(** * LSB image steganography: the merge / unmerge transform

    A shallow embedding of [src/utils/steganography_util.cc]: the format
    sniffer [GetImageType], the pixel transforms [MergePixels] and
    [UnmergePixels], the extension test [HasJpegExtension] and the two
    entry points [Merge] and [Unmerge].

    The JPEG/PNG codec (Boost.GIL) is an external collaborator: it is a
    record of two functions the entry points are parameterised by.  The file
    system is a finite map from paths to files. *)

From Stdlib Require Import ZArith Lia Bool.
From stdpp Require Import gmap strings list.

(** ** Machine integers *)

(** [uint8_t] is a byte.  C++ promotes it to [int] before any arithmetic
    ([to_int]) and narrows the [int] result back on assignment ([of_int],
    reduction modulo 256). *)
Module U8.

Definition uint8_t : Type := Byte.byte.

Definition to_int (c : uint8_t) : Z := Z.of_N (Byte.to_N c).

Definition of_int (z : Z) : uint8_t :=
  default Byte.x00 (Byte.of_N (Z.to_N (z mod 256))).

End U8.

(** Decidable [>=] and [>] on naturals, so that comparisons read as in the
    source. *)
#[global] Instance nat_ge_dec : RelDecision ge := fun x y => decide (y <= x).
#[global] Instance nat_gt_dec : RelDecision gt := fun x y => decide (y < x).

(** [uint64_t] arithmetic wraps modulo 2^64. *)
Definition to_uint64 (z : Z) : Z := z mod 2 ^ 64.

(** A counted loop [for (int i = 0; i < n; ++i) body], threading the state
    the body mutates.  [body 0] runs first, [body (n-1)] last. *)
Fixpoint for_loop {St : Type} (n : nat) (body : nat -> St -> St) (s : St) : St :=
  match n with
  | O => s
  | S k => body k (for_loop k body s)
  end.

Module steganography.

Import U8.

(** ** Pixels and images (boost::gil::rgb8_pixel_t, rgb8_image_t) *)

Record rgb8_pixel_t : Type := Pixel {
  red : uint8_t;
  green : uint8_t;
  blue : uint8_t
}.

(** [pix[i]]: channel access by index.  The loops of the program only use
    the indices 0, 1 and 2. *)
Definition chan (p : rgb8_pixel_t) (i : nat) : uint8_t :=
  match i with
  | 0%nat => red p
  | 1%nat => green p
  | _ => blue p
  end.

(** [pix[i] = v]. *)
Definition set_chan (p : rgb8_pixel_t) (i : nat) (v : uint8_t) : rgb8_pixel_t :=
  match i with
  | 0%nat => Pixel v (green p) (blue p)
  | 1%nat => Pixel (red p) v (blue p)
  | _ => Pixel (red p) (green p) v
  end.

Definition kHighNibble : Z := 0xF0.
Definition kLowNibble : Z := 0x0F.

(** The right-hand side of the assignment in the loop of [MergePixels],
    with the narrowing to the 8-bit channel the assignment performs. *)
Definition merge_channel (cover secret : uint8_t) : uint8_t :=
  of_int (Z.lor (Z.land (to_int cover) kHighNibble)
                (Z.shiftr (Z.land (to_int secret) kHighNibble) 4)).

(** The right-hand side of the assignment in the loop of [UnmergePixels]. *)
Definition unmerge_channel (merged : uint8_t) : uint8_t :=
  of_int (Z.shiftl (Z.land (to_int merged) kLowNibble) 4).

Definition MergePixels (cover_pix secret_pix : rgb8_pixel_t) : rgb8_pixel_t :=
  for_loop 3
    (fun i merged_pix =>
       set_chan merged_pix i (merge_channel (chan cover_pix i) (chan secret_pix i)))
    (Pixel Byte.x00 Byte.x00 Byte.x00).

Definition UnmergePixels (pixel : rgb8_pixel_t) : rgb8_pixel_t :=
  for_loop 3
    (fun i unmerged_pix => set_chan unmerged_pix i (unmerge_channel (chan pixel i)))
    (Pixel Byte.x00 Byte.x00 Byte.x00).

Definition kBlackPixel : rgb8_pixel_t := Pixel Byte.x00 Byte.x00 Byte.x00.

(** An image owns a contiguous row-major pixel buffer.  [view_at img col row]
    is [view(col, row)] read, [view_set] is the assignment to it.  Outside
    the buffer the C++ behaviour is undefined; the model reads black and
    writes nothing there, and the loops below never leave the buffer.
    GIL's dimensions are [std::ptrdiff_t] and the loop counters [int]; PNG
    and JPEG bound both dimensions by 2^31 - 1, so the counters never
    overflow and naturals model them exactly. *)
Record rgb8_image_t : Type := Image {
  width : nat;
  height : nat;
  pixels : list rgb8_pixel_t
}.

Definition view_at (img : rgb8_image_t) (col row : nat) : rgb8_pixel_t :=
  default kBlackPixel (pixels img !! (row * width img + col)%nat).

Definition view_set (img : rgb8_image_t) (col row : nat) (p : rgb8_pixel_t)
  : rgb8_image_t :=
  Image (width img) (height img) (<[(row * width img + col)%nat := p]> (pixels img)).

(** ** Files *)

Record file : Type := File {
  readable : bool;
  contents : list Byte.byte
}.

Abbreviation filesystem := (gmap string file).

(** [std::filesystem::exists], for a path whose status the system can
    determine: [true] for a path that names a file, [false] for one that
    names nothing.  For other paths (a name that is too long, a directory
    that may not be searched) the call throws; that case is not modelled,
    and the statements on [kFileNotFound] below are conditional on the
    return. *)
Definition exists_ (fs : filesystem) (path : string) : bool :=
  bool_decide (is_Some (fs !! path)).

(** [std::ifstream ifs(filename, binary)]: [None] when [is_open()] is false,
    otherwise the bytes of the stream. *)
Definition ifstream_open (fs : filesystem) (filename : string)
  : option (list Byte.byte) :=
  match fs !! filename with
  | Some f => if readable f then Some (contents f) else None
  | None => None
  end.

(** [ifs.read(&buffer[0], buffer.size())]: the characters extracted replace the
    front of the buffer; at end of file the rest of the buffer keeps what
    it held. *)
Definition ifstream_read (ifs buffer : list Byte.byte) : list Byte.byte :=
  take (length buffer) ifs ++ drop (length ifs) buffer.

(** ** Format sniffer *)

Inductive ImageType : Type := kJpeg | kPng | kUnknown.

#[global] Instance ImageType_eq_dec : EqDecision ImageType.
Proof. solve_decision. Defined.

--------------------------------------------------

> _Exercise brief_
The records need to be set down again without a single difference.

> _The completed task_
(** * LSB image steganography: the merge / unmerge transform

    A shallow embedding of [src/utils/steganography_util.cc]: the format
    sniffer [GetImageType], the pixel transforms [MergePixels] and
    [UnmergePixels], the extension test [HasJpegExtension] and the two
    entry points [Merge] and [Unmerge].

    The JPEG/PNG codec (Boost.GIL) is an external collaborator: it is a
    record of two functions the entry points are parameterised by.  The file
    system is a finite map from paths to files. *)

From Stdlib Require Import ZArith Lia Bool.
From stdpp Require Import gmap strings list.

(** ** Machine integers *)

(** [uint8_t] is a byte.  C++ promotes it to [int] before any arithmetic
    ([to_int]) and narrows the [int] result back on assignment ([of_int],
    reduction modulo 256). *)
Module U8.

Definition uint8_t : Type := Byte.byte.

Definition to_int (c : uint8_t) : Z := Z.of_N (Byte.to_N c).

Definition of_int (z : Z) : uint8_t :=
  default Byte.x00 (Byte.of_N (Z.to_N (z mod 256))).

End U8.

(** Decidable [>=] and [>] on naturals, so that comparisons read as in the
    source. *)
#[global] Instance nat_ge_dec : RelDecision ge := fun x y => decide (y <= x).
#[global] Instance nat_gt_dec : RelDecision gt := fun x y => decide (y < x).

(** [uint64_t] arithmetic wraps modulo 2^64. *)
Definition to_uint64 (z : Z) : Z := z mod 2 ^ 64.

(** A counted loop [for (int i = 0; i < n; ++i) body], threading the state
    the body mutates.  [body 0] runs first, [body (n-1)] last. *)
Fixpoint for_loop {St : Type} (n : nat) (body : nat -> St -> St) (s : St) : St :=
  match n with
  | O => s
  | S k => body k (for_loop k body s)
  end.

Module steganography.

Import U8.

(** ** Pixels and images (boost::gil::rgb8_pixel_t, rgb8_image_t) *)

Record rgb8_pixel_t : Type := Pixel {
  red : uint8_t;
  green : uint8_t;
  blue : uint8_t
}.

(** [pix[i]]: channel access by index.  The loops of the program only use
    the indices 0, 1 and 2. *)
Definition chan (p : rgb8_pixel_t) (i : nat) : uint8_t :=
  match i with
  | 0%nat => red p
  | 1%nat => green p
  | _ => blue p
  end.

(** [pix[i] = v]. *)
Definition set_chan (p : rgb8_pixel_t) (i : nat) (v : uint8_t) : rgb8_pixel_t :=
  match i with
  | 0%nat => Pixel v (green p) (blue p)
  | 1%nat => Pixel (red p) v (blue p)
  | _ => Pixel (red p) (green p) v
  end.

Definition kHighNibble : Z := 0xF0.
Definition kLowNibble : Z := 0x0F.

(** The right-hand side of the assignment in the loop of [MergePixels],
    with the narrowing to the 8-bit channel the assignment performs. *)
Definition merge_channel (cover secret : uint8_t) : uint8_t :=
  of_int (Z.lor (Z.land (to_int cover) kHighNibble)
                (Z.shiftr (Z.land (to_int secret) kHighNibble) 4)).

(** The right-hand side of the assignment in the loop of [UnmergePixels]. *)
Definition unmerge_channel (merged : uint8_t) : uint8_t :=
  of_int (Z.shiftl (Z.land (to_int merged) kLowNibble) 4).

Definition MergePixels (cover_pix secret_pix : rgb8_pixel_t) : rgb8_pixel_t :=
  for_loop 3
    (fun i merged_pix =>
       set_chan merged_pix i (merge_channel (chan cover_pix i) (chan secret_pix i)))
    (Pixel Byte.x00 Byte.x00 Byte.x00).

Definition UnmergePixels (pixel : rgb8_pixel_t) : rgb8_pixel_t :=
  for_loop 3
    (fun i unmerged_pix => set_chan unmerged_pix i (unmerge_channel (chan pixel i)))
    (Pixel Byte.x00 Byte.x00 Byte.x00).

Definition kBlackPixel : rgb8_pixel_t := Pixel Byte.x00 Byte.x00 Byte.x00.

(** An image owns a contiguous row-major pixel buffer.  [view_at img col row]
    is [view(col, row)] read, [view_set] is the assignment to it.  Outside
    the buffer the C++ behaviour is undefined; the model reads black and
    writes nothing there, and the loops below never leave the buffer.
    GIL's dimensions are [std::ptrdiff_t] and the loop counters [int]; PNG
    and JPEG bound both dimensions by 2^31 - 1, so the counters never
    overflow and naturals model them exactly. *)
Record rgb8_image_t : Type := Image {
  width : nat;
  height : nat;
  pixels : list rgb8_pixel_t
}.

Definition view_at (img : rgb8_image_t) (col row : nat) : rgb8_pixel_t :=
  default kBlackPixel (pixels img !! (row * width img + col)%nat).

Definition view_set (img : rgb8_image_t) (col row : nat) (p : rgb8_pixel_t)
  : rgb8_image_t :=
  Image (width img) (height img) (<[(row * width img + col)%nat := p]> (pixels img)).

(** ** Files *)

Record file : Type := File {
  readable : bool;
  contents : list Byte.byte
}.

Abbreviation filesystem := (gmap string file).

(** [std::filesystem::exists], for a path whose status the system can
    determine: [true] for a path that names a file, [false] for one that
    names nothing.  For other paths (a name that is too long, a directory
    that may not be searched) the call throws; that case is not modelled,
    and the statements on [kFileNotFound] below are conditional on the
    return. *)
Definition exists_ (fs : filesystem) (path : string) : bool :=
  bool_decide (is_Some (fs !! path)).

(** [std::ifstream ifs(filename, binary)]: [None] when [is_open()] is false,
    otherwise the bytes of the stream. *)
Definition ifstream_open (fs : filesystem) (filename : string)
  : option (list Byte.byte) :=
  match fs !! filename with
  | Some f => if readable f then Some (contents f) else None
  | None => None
  end.

(** [ifs.read(&buffer[0], buffer.size())]: the characters extracted replace the
    front of the buffer; at end of file the rest of the buffer keeps what
    it held. *)
Definition ifstream_read (ifs buffer : list Byte.byte) : list Byte.byte :=
  take (length buffer) ifs ++ drop (length ifs) buffer.

(** ** Format sniffer *)

Inductive ImageType : Type := kJpeg | kPng | kUnknown.

#[global] Instance ImageType_eq_dec : EqDecision ImageType.
Proof. solve_decision. Defined.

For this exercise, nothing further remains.